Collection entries
Lemma canAffordCommand_unknown_user_witness :
  Store.getRow Fixture.vault "users" (Points.by_name "mallory") = None
  /\ Points.getCommandPrice "gift" None Fixture.vault = JNum (-5)
  /\ Points.canAffordCommand "mallory" "gift" None Fixture.plain Fixture.vault
     = (true, JNull, JNum (-5)).
Proof.
  assert (Hno : Store.getRow Fixture.vault "users" (Points.by_name "mallory") = None)
    by (vm_compute; reflexivity).
  assert (Hq : Points.getCommandPrice "gift" None Fixture.vault = JNum (-5))
    by (vm_compute; reflexivity).
  split; [exact Hno|]. split; [exact Hq|].
  rewrite (canAffordCommand_unknown_user "mallory" "gift" None Fixture.plain
             Fixture.vault (-5) Hno Hq).
  reflexivity.
Defined.

(** X5: a command with no row in [commands] has a null price, which
    compares as 0: every sender with a positive balance can afford it,
    and a sender with balance 0 cannot. *)
Theorem canAffordCommand_unpriced_command (user command : string)
    (c : Points.settings) (d : store) (p : Z)
    (Hnorow : Store.getRow d "commands" (Points.by_name command) = None)
    (Hbalance : Points.getUserPoints user false c d = JNum p) :
  Points.canAffordCommand user command None c d = (bool_decide (p > 0), JNum p, JNull).
Proof.
  rewrite canAffordCommand_triple, Hbalance, getCommandPrice_no_subcommand.
  unfold Store.get. fold (Points.by_name command). rewrite Hnorow.
  unfold js_gt. simpl. f_equal. f_equal.
  destruct (Z.ltb_spec 0 p); symmetry;
    [apply bool_decide_eq_true | apply bool_decide_eq_false]; lia.
Qed.

Lemma canAffordCommand_unpriced_command_witness :
  Store.getRow Fixture.vault "commands" (Points.by_name "typo") = None
  /\ Points.getUserPoints "carol" false Fixture.plain Fixture.vault = JNum 0
  /\ Points.canAffordCommand "carol" "typo" None Fixture.plain Fixture.vault
     = (false, JNum 0, JNull).
Proof.
  assert (Hno : Store.getRow Fixture.vault "commands" (Points.by_name "typo") = None)
    by (vm_compute; reflexivity).
  assert (Hp : Points.getUserPoints "carol" false Fixture.plain Fixture.vault = JNum 0)
    by (vm_compute; reflexivity).
  split; [exact Hno|]. split; [exact Hp|].
  rewrite (canAffordCommand_unpriced_command "carol" "typo" Fixture.plain
             Fixture.vault 0 Hno Hp).
  reflexivity.
Defined.

(** ** What the payout job pays, and when *)

Section PayoutAmount.

Variables (bot : string) (last : list string) (payout : Z).

(** The iteration writes to [users] only: what the [ranks] table answers
    stays the same. *)
Lemma getRankBonus_payUser (rank : jsval) (d : store) (user : string) :
  Points.getRankBonus rank (Points.payUser bot last payout d user).1
  = Points.getRankBonus rank d.
Proof.
  unfold Points.payUser.
  destruct (String.eqb user bot); [reflexivity|].
  destruct (negb (includes user last)); [reflexivity|].
  destruct (Store.getRow d "users" (Points.by_name user)); [|reflexivity].
  destruct (Points.bonusOf _ d); [|reflexivity].
  cbn [fst]. unfold Points.getRankBonus.
  rewrite get_incr_elsewhere by discriminate. reflexivity.
Qed.

Lemma payUser_other_row (d : store) (user other : string) :
  other <> user ->
  Store.getRow (Points.payUser bot last payout d user).1 "users" (Points.by_name other)
  = Store.getRow d "users" (Points.by_name other).
Proof.
  intros Hne. unfold Points.payUser.
  destruct (String.eqb user bot); [reflexivity|].
  destruct (negb (includes user last)); [reflexivity|].
  destruct (Store.getRow d "users" (Points.by_name user)); [|reflexivity].
  destruct (Points.bonusOf _ d); [|reflexivity].
  cbn [fst]. unfold Points.by_name.
  apply getRow_incr_other; [discriminate|exact Hne].
Qed.

(** The callback for an eligible user whose rank has a bonus adds the
    base payout and that bonus to the user's row. *)
Lemma payUser_self_row (d : store) (user : string) (res : row) (p r : Z) :
  user <> bot ->
  includes user last = true ->
  Store.getRow d "users" (Points.by_name user) = Some res ->
  res !! "points" = Some (JNum p) ->
  Points.getRankBonus (Points.field res "rank") d = r ->
  r <> 0 ->
  Store.getRow (Points.payUser bot last payout d user).1 "users" (Points.by_name user)
  = Some (<["points" := JNum (p + (payout + r))]> res).
Proof.
  intros Hbot Hin Hrow Hp Hr Hr0. unfold Points.payUser.
  destruct (String.eqb_spec user bot); [contradiction|].
  rewrite Hin, Hrow. simpl negb. cbv iota.
  rewrite bonusOf_rank_first by (rewrite Hr; exact Hr0). rewrite Hr.
  cbn [fst]. unfold Points.by_name.
  rewrite getRow_incr_same by discriminate.
  fold (Points.by_name user). rewrite Hrow. simpl.
  unfold Store.bump. rewrite Hp. reflexivity.
Qed.

Lemma mapUsers_pays_each_listing (users : list string) :
  forall (d : store) (user : string) (res : row) (p r : Z),
    user <> bot ->
    includes user last = true ->
    Store.getRow d "users" (Points.by_name user) = Some res ->
    res !! "points" = Some (JNum p) ->
    Points.getRankBonus (Points.field res "rank") d = r ->
    r <> 0 ->
    exists res',
      Store.getRow (Points.mapUsers (Points.payUser bot last payout) users d).1 "users"
        (Points.by_name user) = Some res'
      /\ res' !! "points"
         = Some (JNum (p + Z.of_nat (count_occ String.string_dec users user)
                            * (payout + r))).
Proof.
  induction users as [|x rest IH]; intros d user res p r Hbot Hin Hrow Hp Hr Hr0.
  - exists res. split; [exact Hrow|]. simpl. rewrite Hp. do 2 f_equal. lia.
  - rewrite mapUsers_cons. cbn [fst]. simpl count_occ.
    destruct (String.string_dec x user) as [->|Hne].
    + destruct (IH (Points.payUser bot last payout d user).1 user
                  (<["points" := JNum (p + (payout + r))]> res) (p + (payout + r)) r)
        as (res' & Hrow' & Hp'); try assumption.
      * apply (payUser_self_row d user res p r); assumption.
      * apply lookup_insert_eq.
      * rewrite getRankBonus_payUser. unfold Points.field.
        rewrite lookup_insert_ne by discriminate. exact Hr.
      * exists res'. split; [exact Hrow'|]. rewrite Hp'. do 2 f_equal. lia.
    + destruct (IH (Points.payUser bot last payout d x).1 user res p r)
        as (res' & Hrow' & Hp'); try assumption.
      * rewrite payUser_other_row by congruence. exact Hrow.
      * rewrite getRankBonus_payUser. exact Hr.
      * exists res'. split; [exact Hrow'|exact Hp'].
Qed.

End PayoutAmount.

Lemma run_db (e : Points.surroundings) (s : Points.state) (payout : Z) :
  Points.due e s = Some payout ->
  Points.db (Points.run e s).1
  = (Points.mapUsers
       (Points.payUser (Points.botName e)
          (default [] (Points.lastUserList (Points.mem s))) payout)
       (default [] (Points.userList e)) (Points.db s)).1.
Proof.
  intros Hdue. rewrite (run_unfold e s payout Hdue). cbv zeta.
  destruct (Points.mapUsers _ _ _).2; reflexivity.
Qed.

Lemma run_cfg (e : Points.surroundings) (s : Points.state) :
  Points.cfg (Points.run e s).1 = Points.cfg s.
Proof.
  destruct (Points.due e s) as [payout|] eqn:Hdue.
  - rewrite (run_unfold e s payout Hdue). cbv zeta.
    destruct (Points.mapUsers _ _ _).2; reflexivity.
  - unfold Points.run. rewrite Hdue. reflexivity.
Qed.

(** X6: in a due run, a user other than the bot who was in the previous
    list and whose rank has a bonus [r] (not 0) gains the base payout
    plus [r] once for every time the name stands in the current user
    list: not at all when absent, twice when listed twice.  This holds
    also when the run fails on another user. *)
Theorem run_pays_base_and_rank_bonus_per_listing
    (e : Points.surroundings) (s : Points.state) (c : Points.settings)
    (user : string) (res : row) (payout p r : Z)
    (Hdue : Points.due e s = Some payout)
    (Hbot : user <> Points.botName e)
    (Hlast : includes user (default [] (Points.lastUserList (Points.mem s))) = true)
    (Hrow : Store.getRow (Points.db s) "users" (Points.by_name user) = Some res)
    (Hpoints : res !! "points" = Some (JNum p))
    (Hrank : Points.getRankBonus (Points.field res "rank") (Points.db s) = r)
    (Hbonus : r <> 0) :
  Points.getUserPoints user false c (Points.db (Points.run e s).1)
  = JNum (p + Z.of_nat (count_occ String.string_dec (default [] (Points.userList e)) user)
              * (payout + r)).
Proof.
  rewrite (run_db e s payout Hdue).
  destruct (mapUsers_pays_each_listing (Points.botName e)
              (default [] (Points.lastUserList (Points.mem s))) payout
              (default [] (Points.userList e)) (Points.db s) user res p r
              Hbot Hlast Hrow Hpoints Hrank Hbonus) as (res' & Hrow' & Hp').
  unfold Points.getUserPoints, Store.get. rewrite Hrow', Hp'. reflexivity.
Qed.

(** alice is listed twice next to carol, on whom the run fails: alice
    gains 2 * (6 + 3). *)
Lemma run_pays_base_and_rank_bonus_per_listing_witness :
  let e := Fixture.on_air 1000000 ["alice"; "carol"; "alice"] in
  let s := Fixture.since 0 ["alice"; "carol"] in
  Points.due e s = Some 6
  /\ (Points.run e s).2 = Rejected "ReferenceError: _storedGroupBonus is not defined"
  /\ Points.getUserPoints "alice" false Fixture.plain (Points.db (Points.run e s).1)
     = JNum 68.
Proof.
  cbv zeta.
  assert (Hdue : Points.due (Fixture.on_air 1000000 ["alice"; "carol"; "alice"])
                   (Fixture.since 0 ["alice"; "carol"]) = Some 6)
    by (vm_compute; reflexivity).
  split; [exact Hdue|]. split; [vm_compute; reflexivity|].
  rewrite (run_pays_base_and_rank_bonus_per_listing
             (Fixture.on_air 1000000 ["alice"; "carol"; "alice"])
             (Fixture.since 0 ["alice"; "carol"]) Fixture.plain "alice"
             (Fixture.member "alice" 50 2) 6 50 3 Hdue).
  - vm_compute. reflexivity.
  - discriminate.
  - vm_compute. reflexivity.
  - vm_compute. reflexivity.
  - vm_compute. reflexivity.
  - vm_compute. reflexivity.
  - discriminate.
Defined.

What to produce |
Filter the records down to the lines that contain the string "listed", and copy those lines.

Response to the exercise |
    list: not at all when absent, twice when listed twice.  This holds
(** alice is listed twice next to carol, on whom the run fails: alice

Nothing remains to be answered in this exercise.